Our brains have many different parts, each with their own job description. The left side helps us logically organize our thoughts into sentences and the right side helps us experience emotions and read nonverbal clues. Each part of the brain does their unique job but they also need to work together as a whole to function well, for a child to thrive both emotionally and intellectually. Children are right hemisphere dominant, which is interested in emotions and the meaning and feel of an experience. During the first 3 years, children have not mastered the ability to use logic and words to express their feelings, which explains why they live in the moment. When a child begins to ask “Why?” all the time you know that the left-brain is beginning to really kick in. The left hemisphere likes to know the linear cause-effect relationships in the world and uses language to express that logic.
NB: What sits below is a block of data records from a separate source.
(* ===== verification/Demo.v ===== *)
(** * A concrete SDK and a scripted environment

    Instances of [Sdk] and [Env] on which the witnesses run: envelopes are
    records, marshalling succeeds on every string but ["bad"], and the outside
    world answers each call from a script. *)

From stdpp Require Import pretty.
From S2P Require Import Prelude GoFloat Sdk TxStore Fee Config TxmState.

Record demo_env := mkDemoEnv {
  de_account : string;
  de_seq : Z;
  de_ops : list string;
  de_fee : Z;
  de_tb : TimeBounds;
  de_ledger : option Z;
  de_signed : bool
}.

Definition demo_parse (x : string) : res string :=
  if String.eqb x "bad" then Err (ErrorString "bad xdr") else Ok x.

(** Result XDR strings the scripts use. *)
Definition demo_result (x : string) : res TransactionResult :=
  if String.eqb x "bad_seq" then Ok (mkTransactionResult 100 TxBadSeq None)
  else if String.eqb x "fee" then Ok (mkTransactionResult 100 TxInsufficientFee None)
  else if String.eqb x "late" then Ok (mkTransactionResult 100 TxTooLate None)
  else if String.eqb x "exceeded" then
    Ok (mkTransactionResult 100 (TxResultOther (-1))
          (Some [mkOpResult OpInner (Some (mkOpTr 24 (Some ResourceLimitExceeded)))]))
  else if String.eqb x "trapped" then
    Ok (mkTransactionResult 100 (TxResultOther (-1))
          (Some [mkOpResult OpInner (Some (mkOpTr 24 (Some (InvokeOther (-2)))))]))
  else if String.eqb x "ok" then Ok (mkTransactionResult 250 (TxResultOther 0) None)
  else Err (ErrorString "bad result xdr").

#[export] Instance demo_sdk : Sdk := {|
  Operation := string;
  XdrOperation := string;
  Envelope := demo_env;
  SorobanData := string * Z;
  AuthEntry := string;
  LedgerEntryData := Z;
  BuildXDR := demo_parse;
  MarshalBinary x := Ok (map (fun c => Z.of_nat (Ascii.nat_of_ascii c)) (String.list_ascii_of_string x));
  is_InvokeHostFunction _ := true;
  with_Ext d o := (o +:+ "+data")%string;
  with_Auth l o := (o +:+ "+auth")%string;
  RestoreFootprint a d := "restore"%string;
  unmarshal_SorobanData x := d ← demo_parse x; Ok (d, 0);
  with_ResourceFee f d := (fst d, f);
  unmarshal_Auth := demo_parse;
  unmarshal_TransactionResult := demo_result;
  unmarshal_LedgerEntryData x :=
    if String.eqb x "seq41" then Ok 41 else if String.eqb x "seq45" then Ok 45
    else Err (ErrorString "bad entry");
  entry_SeqNum n := Some n;
  NewTransaction a q inc ops fee tb ml :=
    Ok (mkDemoEnv a (if inc then q + 1 else q) ops fee tb ml false);
  NewTimeout n secs := mkTimeBounds 0 (n + secs);
  tx_Timebounds := de_tb;
  tx_SourceAccount e := (de_account e, de_seq e);
  tx_Base64 e := Ok "xdr"%string;
  tx_Hash p e := Ok [de_seq e];
  tx_HashHex p e := Ok ("h" +:+ pretty (de_seq e))%string;
  AddSignatureDecorated h sg e :=
    Ok (mkDemoEnv (de_account e) (de_seq e) (de_ops e) (de_fee e) (de_tb e) (de_ledger e) true);
  AddressToAccountId a := if String.eqb a "" then Err (ErrorString "bad address") else Ok (repeat 7 32);
  account_key_XDR _ := Ok "key"%string;
  sha256 b := [fold_left (fun acc x => (acc * 31 + x) mod two32) b 17];
  string_bytes x := map (fun c => Z.of_nat (Ascii.nat_of_ascii c)) (String.list_ascii_of_string x);
  TransactionResultCode_String c :=
    match c with TxBadSeq => "txBAD_SEQ" | TxInsufficientFee => "txINSUFFICIENT_FEE"
    | TxInternalError => "txINTERNAL_ERROR" | TxTooLate => "txTOO_LATE" | TxResultOther _ => "txFAILED" end;
  OperationResultCode_String c :=
    match c with OpInner => "opINNER" | OpExceededWorkLimit => "opEXCEEDED_WORK_LIMIT"
    | OpOther _ => "opBAD_AUTH" end;
  InvokeResultCode_String c :=
    match c with ResourceLimitExceeded => "RESOURCE_LIMIT_EXCEEDED" | EntryArchived => "ENTRY_ARCHIVED"
    | InsufficientRefundableFee => "INSUFFICIENT_REFUNDABLE_FEE" | InvokeOther _ => "TRAPPED" end;
  OperationType_String _ := "OperationType"%string
|}.

(** The script: one queue of answers per call, each with a default when it is
    exhausted. *)
Record world := mkWorld {
  w_now : Z;
  w_clients : list bool;                          (* default: available *)
  w_ledger : Z;
  w_sims : list (res SimulateTransactionResponse);  (* default: success *)
  w_sends : list (res SendTransactionResponse);     (* default: pending *)
  w_gets : list (res GetTransactionResponse);       (* default: not found *)
  w_entries : list (res (list string));             (* default: ["seq41"] *)
  w_accounts : res (list string);
  w_done : bool                                     (* the context *)
}.

Definition demo_sim : SimulateTransactionResponse := mkSimResponse "" None "data" 1000 [].
Definition demo_send : SendTransactionResponse := mkSendResponse TXStatusPending "" "".
Definition demo_notfound (w : world) : GetTransactionResponse :=
  mkGetTransactionResponse TransactionStatusNotFound "" "" 0 (w_ledger w) (w_now w / 1000000000).

Definition pop {A} (d : A) (l : list A) : A * list A :=
  match l with [] => (d, []) | a :: l' => (a, l') end.

#[export] Instance demo_world : Env world := {|
  Client := unit;
  getClient w := let '(b, l) := pop true (w_clients w) in
    (if (b : bool) then Ok tt else Err (ErrorString "no client"),
     mkWorld (w_now w) l (w_ledger w) (w_sims w) (w_sends w) (w_gets w) (w_entries w) (w_accounts w) (w_done w));
  rpc_GetLatestLedger _ w := (Ok (mkLatestLedger (w_ledger w) (w_now w / 1000000000)), w);
  rpc_Simulate _ _ w := let '(a, l) := pop (Ok demo_sim) (w_sims w) in
    (a, mkWorld (w_now w) (w_clients w) (w_ledger w) l (w_sends w) (w_gets w) (w_entries w) (w_accounts w) (w_done w));
  rpc_Send _ _ w := let '(a, l) := pop (Ok demo_send) (w_sends w) in
    (a, mkWorld (w_now w) (w_clients w) (w_ledger w) (w_sims w) l (w_gets w) (w_entries w) (w_accounts w) (w_done w));
  rpc_GetTransaction _ _ w := let '(a, l) := pop (Ok (demo_notfound w)) (w_gets w) in
    (a, mkWorld (w_now w) (w_clients w) (w_ledger w) (w_sims w) (w_sends w) l (w_entries w) (w_accounts w) (w_done w));
  rpc_GetLedgerEntries _ _ w := let '(a, l) := pop (Ok ["seq41"%string]) (w_entries w) in
    (a, mkWorld (w_now w) (w_clients w) (w_ledger w) (w_sims w) (w_sends w) (w_gets w) l (w_accounts w) (w_done w));
  rpc_GetFeeStats _ w := (Ok (mkFeeStats 100 200 300), w);
  ks_Accounts w := (w_accounts w, w);
  ks_Sign _ h w := (Ok h, w);
  env_now w := (w_now w, mkWorld (w_now w + 1000) (w_clients w) (w_ledger w) (w_sims w) (w_sends w)
                          (w_gets w) (w_entries w) (w_accounts w) (w_done w));
  env_sleep d w := (negb (w_done w), mkWorld (w_now w + d) (w_clients w) (w_ledger w) (w_sims w)
                      (w_sends w) (w_gets w) (w_entries w) (w_accounts w) (w_done w));
  env_tick d w := (negb (w_done w), mkWorld (w_now w + d) (w_clients w) (w_ledger w) (w_sims w)
                      (w_sends w) (w_gets w) (w_entries w) (w_accounts w) (w_done w));
  ctx_done := w_done;
  env_uuid w := ("uuid"%string, w)
|}.

#[export] Instance demo_float : FloatConv := amd64_conv.

Definition quiet : world := mkWorld 1000000000000 [] 5000 [] [] [] [] (Ok ["GALICE"%string]) false.
Definition with_sends (l : list (res SendTransactionResponse)) (w : world) : world :=
  mkWorld (w_now w) (w_clients w) (w_ledger w) (w_sims w) l (w_gets w) (w_entries w) (w_accounts w) (w_done w).
Definition with_gets (l : list (res GetTransactionResponse)) (w : world) : world :=
  mkWorld (w_now w) (w_clients w) (w_ledger w) (w_sims w) (w_sends w) l (w_entries w) (w_accounts w) (w_done w).
Definition with_clients (l : list bool) (w : world) : world :=
  mkWorld (w_now w) l (w_ledger w) (w_sims w) (w_sends w) (w_gets w) (w_entries w) (w_accounts w) (w_done w).

(** A manager on the defaults of docs.toml with a broadcast channel of two. *)
Definition demo_config : Config :=
  Resolve docs_defaults {|
    o_BroadcastChanSize := Some 2%nat; o_ConfirmPollInterval := None; o_BaseInclusionFee := None;
    o_MaxInclusionFee := None; o_FeeBumpMultiplier := None; o_ResourceFeeBuffer := None;
    o_RestoreFeeBuffer := None; o_MaxResourceFee := None; o_FeeStatsPollInterval := None;
    o_FeeStatsLookback := None; o_FirstSendFeePercentile := None; o_RebroadcastFeePercentile := None;
    o_MaxSimulateAttempts := None; o_MaxSubmitRetryAttempts := None; o_SubmitRetryDelay := None;
    o_TxTimeoutSecs := None; o_LedgerBoundsOffset := None; o_MaxTxRetryAttempts := None;
    o_MaxGetClientRetryAttempts := None; o_MaxRestoreAttempts := None;
    o_SimulationTerminalHints := []; o_SimulationRetryableHints := [];
    o_PruneInterval := None; o_PruneTxExpiration := None |}.

Definition demo_txm_static : StellarTxm :=
  mkStellarTxm demo_config (NewFeeStrategyFromConfig demo_config) feeP90 feeP99 "Test SDF Network".

Definition demo_tx (id : string) : StellarTx :=
  mkStellarTx id None 10 "GALICE" [1%positive] 0 0 [1] 0 0 Pending None None "" None 0 "" "" "" 0 0 false.

(** One queued transaction. *)
Definition demo_state : Txm :=
  mkTxm {[1%positive := demo_tx "a"]} {[1%positive := "invoke"%string]} {["a"%string := 1%positive]} []
    NewAccountStore (newFeeTracker 5000000000 120000000000) [] false.

(** The account [GALICE] with the transaction ["a"] in flight under 42. *)
Definition demo_utx : UnconfirmedTx := mkUnconfirmedTx 42 "h42" 4990 1300 1%positive.
Definition demo_txstore : TxStore := mkTxStore 43 {[42 := demo_utx]} ∅ 42.
Definition demo_inflight : Txm :=
  set_accountStore {["GALICE"%string := demo_txstore]}
    (write_tx 1%positive (set_Status Unconfirmed) demo_state).

Lemma demo_txstore_wf : wf demo_txstore.
Proof.
  split; simpl.
  - intros k u. rewrite lookup_singleton_Some. by intros [<- <-].
  - intros k u. rewrite lookup_singleton_Some. intros [<- _]. done.
  - set_solver.
  - set_solver.
Qed.

Lemma demo_inflight_store a st :
  get_store a demo_inflight = Some st -> a = "GALICE"%string /\ st = demo_txstore.
Proof. unfold get_store, GetTxStore. simpl. rewrite lookup_singleton_Some. naive_solver. Qed.

Definition demo_client : Client (W:=world) := tt.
When a child’s brain is not integrated, the child becomes overwhelmed by their emotions, which feels chaotic and confusing. Re-telling the story of a frightening or painful experience helps integrate the brain. Talking with children about what happened and how they felt when they fell and scraped a knee, or faced a bully at school, or were disappointed they don’t make the team, or a friend disappointed them—all these experiences bring on strong emotions. The re-telling of what happened brings the left side of the brain into the picture and helps a child tame and name the emotions they are experiencing. Empathy springs from that experience and permits them to understand their own and other people’s feelings. The same can be said for reading and talking about a story.
Research indicates that parents can directly shape the unfolding growth of their child’s brain according to the experiences they offer— experiences shape brain growth. Parents can help their child’s brain develop to work to full capacity, and become integrated by giving their children the experience of reading and talking with them about a story.
The goal is to help children lean to use both sides of the brain together. To thrive, children depend on both sides of the brain to work in harmony. Perspective comes when our emotions are working along side the logical and linear part of the brain.
In addition to the important benefits of how stories work to integrate the right and left hemispheres of the brain, the rewards for the parent child relationship is incalculable. The relationship between parent and child is part of the reading experience. Parents who Conversationally Read— read and talk about a story with children— feel more connected to their children and more satisfied in their role as a parent. In turn, the reading experience for the child gives a clear message they are loved and understood.
We can begin to see how important it is to make sure children have high literacy skills, the use and command of language, so they can tell their own stories and understand the stories of other. Stories help us regulate our emotions, consider consequences, think before acting, and consider how others feel, all of which help us thrive in all aspects of our lives.